There's 1 or 2 big boys who appear from time to time and hang around the front of the wood, but they seem to chase off anyone else who comes forward.

The same thing happens at feeding time, there will be a mad dash for food, but the head honcho chases anyone who comes out.

Its been like this for the last month, before they were all out in front, but very skitterish when anyone came near the tank.

I do 20l water changes everyweek. RO water which I reminerlise with Salty Shrimp GH/KH.

I tested my water today before my water change.

Ammonia = 0
Nitrite = 0
Nitrate = 10
PH = 6.4

Nitrate is normally lower, but due to illness, I wasn't able to do a water change last week.

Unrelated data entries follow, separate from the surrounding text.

Lemma inv_steps pol log S ls S' rs :
  enabled pm = true -> log_is (pm_path pm) pol log (w_proc (sys_world S)) -> inv S rs -> sys_steps slot pm S ls S' ->
  Forall (fun l => l <> LRewrite) ls -> (forall id cmd frame, LArrive id cmd frame ∈ ls -> good id cmd frame) ->
  inv S' (fun i => rs i ++ map fst (runs_of i ls)) /\ Forall good_entry (logged_cmds ls).
Proof.
  intros He Hl HI Hs. revert log rs Hl HI. induction Hs as [S|S l S1 ls S' Hstep Hs IH]; intros log rs Hl HI Hne Ha.
  - split; [|apply Forall_nil_2]. destruct HI as [? ? Hi]. split; [done|done|]. intros i. cbn. rewrite app_nil_r. apply Hi.
  - apply Forall_cons in Hne as [Hn1 Hne].
    destruct (inv_step pol log S l S1 rs (fun i => rs i ++ map fst (runs_of i [l]))) as [HI1 Hg1]; [done..| |done|].
    { intros id cmd frame ->. apply Ha. left. }
    destruct (IH (log ++ logged_frames [l]) (fun i => rs i ++ map fst (runs_of i [l]))) as [HI' Hg'].
    + by eapply step_keeps_log; [| |apply HI|..].
    + done.
    + done.
    + intros id cmd frame Hin. apply Ha. by right.
    + split.
      * destruct HI' as [? ? Hi]. split; [done|done|]. intros i. specialize (Hi i). unfold runs_of in *.
        rewrite (concat_cons _ l ls), map_app, app_assoc. exact Hi.
      * rewrite logged_cmds_cons. apply Forall_app. split; [|done]. destruct l; try apply Forall_nil_2.
        apply Forall_singleton. by apply Hg1.
Qed.

(** ** Replaying *)
Lemma replay_effect cmd w :
  simple cmd -> to_log slot cmd (CmdOk Nil) = true -> plain (w_store w) ->
  exists w', replay_fn cmd w = (Ret (Ok tt), w') /\ plain (w_store w') /\
    contents (w_store w') = (calls_effect (tree slot cmd) (contents (w_store w))).2.
Proof.
  intros Hs Hto Hp. destruct (tracks_run _ _ w (command_tracks slot cmd Hs) Hp) as (w1 & Hr & Hp1 & Hc1). exists w1. split; [|split; [exact Hp1|exact Hc1]].
  rewrite command_code_run in Hr. unfold replay_fn. rewrite bind_run.
  unfold to_log, registry_is_mutation in Hto. cbn [is_cmd_ok andb] in Hto. rewrite main_registry_lookup in Hto.
  destruct (main_find slot (upcase (name cmd))) as [c|] eqn:Hf; [|discriminate Hto]. unfold registry_execute in *. rewrite main_registry_lookup, Hf in Hr.
  rewrite (replay_finds slot _ _ Hf Hto), Hr. reflexivity.
Qed.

Are there any ideas on what I can do to bring my tetras out?


----------



## alto (3 Mar 2020)

Most green neon tetras (and rasboras) are wild caught so they tend to be more sensitive to environment - these fish usually do better in bigger, deeper tanks 

I suspect that when the lights are off, and there’s no vibration near the tank, the green neons are everywhere - I’d set up some dim lighting and sit quietly awhile to assess, that will reassure re fish health 

I assume tank dimensions 40 x 40 x 40cm 

I’d they are wild caught green neon tetras, a group of 20-30 is usually recommended but I’d hesitate to add that many to this small aquarium, you could try adding a few (standard) neon tetras and that may bring the group out

I would never recommend this size of tank for green neons, you could try adding some tannins to the tank (black water extract, peat in filter, Tannin Aquatics materials (eg https://blackwateruk.com/))  and see if that improves the situation
A light tint shouldn’t affect your plants too much


----------



## dw1305 (3 Mar 2020)

Hi all, 





DEL 707 said:


> My problem is that the tetras seem to spend all of their time hiding,


Just get <"some floating plants."> 





alto said:


> you could try adding some tannins to the tank (black water extract, peat in filter, Tannin Aquatics materials (eg https://blackwateruk.com/)) and see if that improves the situation


and that one. 

cheers Darrel


----------



## Dr Mike Oxgreen (3 Mar 2020)

dw1305 said:


> Hi all, Just get <"some floating plants.">


Yup, I find hornwort such a useful plant that I’ve just started keeping some on standby on the windowsill, in a little pentagonal thing my wife gave me. It’s quite decorative, and it saves me trudging down to the pond to fetch some. (She intended me to use it to grow cacti in, but it’s not really suitable for that. She should have anticipated that it would end up full of water!)


----------



## Onoma1 (3 Mar 2020)

I found them to be particularly shy. I rehomed my first lot. Adding far more plants and ember tetras as a dither fish seemed to work. I also bought my second lot from Carp Co as tank bred fish.


----------



## alto (3 Mar 2020)

Onoma1 said:


> tank bred fish.


these seem to be a completely different fish (perhaps a little help in breaking the initial breeding barrier)


----------